Lastly, standard practice for web applications via enterprise application blocks or cloud computing documentations is a great place for reference and resources but we must take note that the spirit with which they are written, suggests that our implementations can be lean and mean so that we may incur less total cost of ownership in development and operations. 

Wednesday, January 27, 2021

The API layer for use by mobile applications...

 

This is a continuation from the previous post:

  • The entire software consuming the dependencies regardless of its organization may also be considered a service with its own APIs. Writing command line convenience tools to drive this software with an api or a sequence of apis can become very useful for diagnostics and automation. Consider the possibility of writing automations with scripts that are not restricted to writing and testing code. Automation has its own benefits but not having to resort to code widens the audience. Along the lines of automation, we mentioned convenience, but we could also site security and policy enforcement.  Since the tools are designed to run independently and with very little encumbrance, they can participate in workflows previous unimagined with existing codebase and processes. 

  • API versioning is mentioned as a best practice for clients and consumers to upgrade. And there is one very useful property of the HTTPS protocol where a request can be redirected so that the users may be kept informed at the very least or their calls translated to newer versions in full-service solutions. It is true however that versioning is probably the only way for providing an upgrade path to users. In order that we don't take on the onus of backward compatibility, the choice to offer both old and new becomes clearer. It is also true that not all customers or consumers can move quickly to adopt new APIs and the web service then takes the onus of maintaining the earlier behavior in some fashion. As web services mature and they become increasingly hard and unwieldy, they do not have any other way to maintain all the earlier behavior without at least relieving the older code base from newer features and providing them in a new offering. 

  • As services morph from old to new they may also change their dependencies both in the version and in the kind of service. While user interface may become part of the responses as the response body, it may be better to separate the UI as a layer from the responses so that the service behind the API may be consolidated while the UI may be customized on different clients. This keeps customization logic away from the services while enabling the clients to vary on plugins, browsers, applications and devices. Some request responses may continue to keep their UI because they may not accept any other form of data transfer but the XMLHttpRequest that transfers the data from the browser to the server is still a client-based technology and doesn't need to be part of the server response body. Another reason why servers choose to keep their responses to include user facing forms and controls is that they want to enforce same origin and strict client registrations and their redirections. By requiring that some of their APIs to be internal, they also restrict others from making similar calls. APIs do have a natural address, binding and contract properties that allow their endpoints to be secured but client technologies on the other hand do not require such hard and fast rules. Moreover, with services relaying data via calls, strict origin registration and control may still be feasible. 

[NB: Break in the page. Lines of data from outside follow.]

(* ===== verification/Prelude.v ===== *)
(** * helix-fnd: a verification of the service foundation library

    helix-fnd is a Go library with the parts every service of a fleet needs:
    HTTP and gRPC servers with their middleware, a Kafka consumer and producer,
    audit logs, JWT verification, database and cache clients, logging and
    configuration. This development translates the library's code into
    executable definitions and proves what makes each part correct. Paths are
    relative to [src/].

    ** How Go is modelled

    - A call that has effects is a value of the monad [Go World Event A]
      (this file): a function from the state [World] of what is outside the
      component to a [run], which holds the state afterwards, the trace of the
      events it made (log lines, spans, handler calls, commits, pauses), and an
      [exit]: [Ret], [Panic], or [Running] for a loop whose fuel is used up.
      A deferred [recover] is [recovering] and an unbounded [for] is [for_loop].
    - [int], [int64] and [time.Duration] are integers of [Z]; every operation
      that can leave 64 bits is written with its wrap-around ([wrap64]).
    - A string is the sequence of its bytes. Maps are [gmap]s, except where the
      order or duplicates are visible (headers of a record, attributes of a log
      line), which are lists.
    - An error is a tree of wrapped errors with the standard [errors.Is] and
      [errors.As] ([GoErrors.v]); a context is the chain of its values
      ([Contextx.v], for [pkg/contextx/context.go]); strings, JSON encoding
      and the [ResponseWriter] with its wrappers are in [GoStrings.v], [Json.v]
      and [Http.v]. [JsonRead.v] is a reader of JSON, the specification of the
      encoder, and [JsonTrip.v] proves that an encoding is one line of text that
      reads back as the value.
    - Goroutines are the threads of a step relation; a step is one channel or
      atomic operation, one call of a library, or one round of a loop, and
      theorems are about every interleaving.
    - A library (franz-go, Redis, pgx, bcrypt, the JWT parser, OpenTelemetry)
      is a class of operations, an argument of the definitions that call it.
      Where a theorem relies on what the library documents, that is a class of
      laws and a hypothesis of the theorem; [Sim.v], [RateSim.v], [WebSim.v],
      [ChainSim.v], [FlightSim.v], [DataSim.v] and [AuditSim.v] have concrete instances of all of
      them, and run the theorems there.

    ** The files

    Messaging, [messaging/]:
    - [Kafka.v]: the interface of the client, of contexts and timers.
    - [Producer.v] ([producer.go]): [NewProducer], [Publish], [Close], and the
      class [DLQProducer], which the consumer's theorems are proved against.
    - [Consumer.v] ([consumer.go]): [processWithRetry], [move_to_dlq],
      [process_records], [poll_body], [Start]. [ConsumerFacts.v]: a record is
      acknowledged in strict mode only when handled or quarantined; retries end
      and back off as configured. [ConsumerOrder.v]: the delivery contract as
      an abstract machine, and that every run of [Start] follows it.
      [GroupDelivery.v]: sessions of a consumer group that are cut off anywhere and
      resume from the committed offsets; every record that is passed was settled, or
      came in a poll with an error, whose records [Start] skips.
    - [Manager.v] ([manager.go]): consumer goroutines and wait group.

    Audit, [audit/]:
    - [AsyncAudit.v] ([async_writer.go]): [Log], the worker and [Close] as
      [audit_step]. [AuditFacts.v]: no event is lost, duplicated or reordered
      between the channel and the writer, drops are counted, and [Close] drains.
      [AuditLines.v]: the lines written read back as the events, and the writer's
      first error is the worker's last.
      [KafkaLog.v]: the Kafka and the no-op logger.

    Web, [server/], [http/response/] and [crypto/]:
    - [Gcra.v], [RateLimit.v] ([middleware/ratelimit.go]): the Lua script, the
      handler and the fallback limiter. [GcraFacts.v]: the script with exact
      arithmetic refines a token bucket, and refused clients wait at most one
      emission interval. [Binary64.v], [GcraFloat.v]: binary64 numbers as
      rationals with the error of each operation, and what follows for the script
      as Redis computes it: the rate in a window and the time after which a refused
      client is admitted, with a margin for the rounding. [RateWindow.v]: what a
      limiter that asks the script for every request lets through in a window, for
      any kind of request; [RateLimitFacts.v] and [GrpcRate.v] apply it to HTTP
      requests and gRPC calls.
    - [Idempotency.v] ([middleware/idempotency.go]): the gate, and concurrent
      requests as [idem_step]; mutual exclusion up to the expiry of the lock.
    - [Middleware.v], [Grpc.v], [Auth.v]: the other HTTP middleware and gRPC
      interceptors of [middleware/], and the authentication over any strategy.
      [AuthRate.v]: the authentication in front of the rate limiter bounds the
      requests of a principal, whatever addresses they come from.
    - [Base64.v], [Jwks.v] ([crypto/jwks_client.go]); [JwksFacts.v]: what a key
      cache holds, which tokens are accepted, and the authentication theorem
      end to end, from the request's header to the key that signed its token.
      [JwksFlight.v]: the same client with any number of concurrent calls, its
      refresher, the read-write lock and [singleflight]; a step accesses one shared
      variable. [JwksFlightFacts.v]: no data race, one fetch at a time, the cache
      never goes back to an older key set, accepted tokens are authentic.
      [JwksFlightLive.v]: calls can always return, and a call that runs alone does
      what the sequential definition does.
    - [Response.v], [Health.v], [Server.v]: error codes and JSON envelope,
      health handlers, and the servers' life with its graceful shutdown.

    Data and operation:
    - [Otel.v], [Database.v] ([database/]), [RedisCache.v] ([cache/redis.go]):
      error mapping, pool and client construction, balanced spans.
    - [Logging.v] ([log/logger.go], [pkg/telemetry/otel_handler.go]): redaction
      of the attributes at every depth (groups themselves are not redacted), the
      enrichment of spans, and loggers derived with attributes and groups.
    - [Hash.v] ([crypto/hash.go]), [Config.v] ([config/loader.go], [app/]),
      [Settings.v] (the tags of the configuration structs, [audit/config.go] among
      them).

    ** Fuel

    Only loops that Go does not bound have fuel: [for_loop n] runs at most [n]
    rounds. [Start rfuel fuel] gives [fuel] to the poll loop, which runs until
    the context is cancelled, and [rfuel] to each retry loop. Safety theorems
    hold for all fuel, so for every prefix of an endless run. That a loop ends is
    proved separately: [retries_terminate] shows that [MaxRetries] rounds are enough
    for the retry loop, and [cancel_lets_close_return] that the poll loops end
    once they are cancelled. Functions that go through a string by more than one
    byte at a time ([escape_bytes], [trim_left], the reader of [JsonRead.v]) have its
    length as their fuel, and the round trips show that this is enough; [Itoa] has the
    20 digits of a 64-bit number. All the other definitions are structural.

    ** What is not modelled

    - What rounding does to the token bucket. The bounds on a window and the
      retry of a refused client are about the script in binary64, which is what
      Redis computes with; the equivalence with a token bucket and the bound on the
      wait in [GcraFacts.v] are about exact rationals, and with rounding Redis can
      admit a request a little early ([rounding_admits_early]).
    - The rendering of log lines, stack traces, durations in log lines and the
      attributes of most of them.
    - What a writer leaves behind of a line it fails to write: the output of the
      audit logger has the lines written in full.
    - Imports and package clauses apart, the lines without a definition are
      constructors that only fill a struct ([NewChecker], [NewJWTStrategy],
      [newRedisTracingHook]) and the declarations of the two metrics.
    - The decoders of JSON, YAML and tokens, HTTP and TLS below the
      [ResponseWriter], and the servers' sockets: they are parameters.

    ** What comes next

    A token bucket with slack that the binary64 script refines; rebalances that take
    a partition away while its records are being processed; longer chains of middleware, as a service
    would build them from the parts. *)

From Stdlib Require Export ZArith Lia Ascii.
From stdpp Require Export prelude strings gmap list.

  • There is more freedom with visualizations displayed by clients that are built for desktop rather than for mobile applications. This allows curated libraries for charts and graphs, visualizations, analytics and time-series reporting. While some may be client libraries, others may be dedicated stacks by themselves. If the treatment to data prior to rendering requires dedicated stack, it can even be written as a separate microservice specific to desktop clients. Many off-the-shelf products are built to facilitate solution integration via services which ties in well to empower desktop clients that are not resource starved.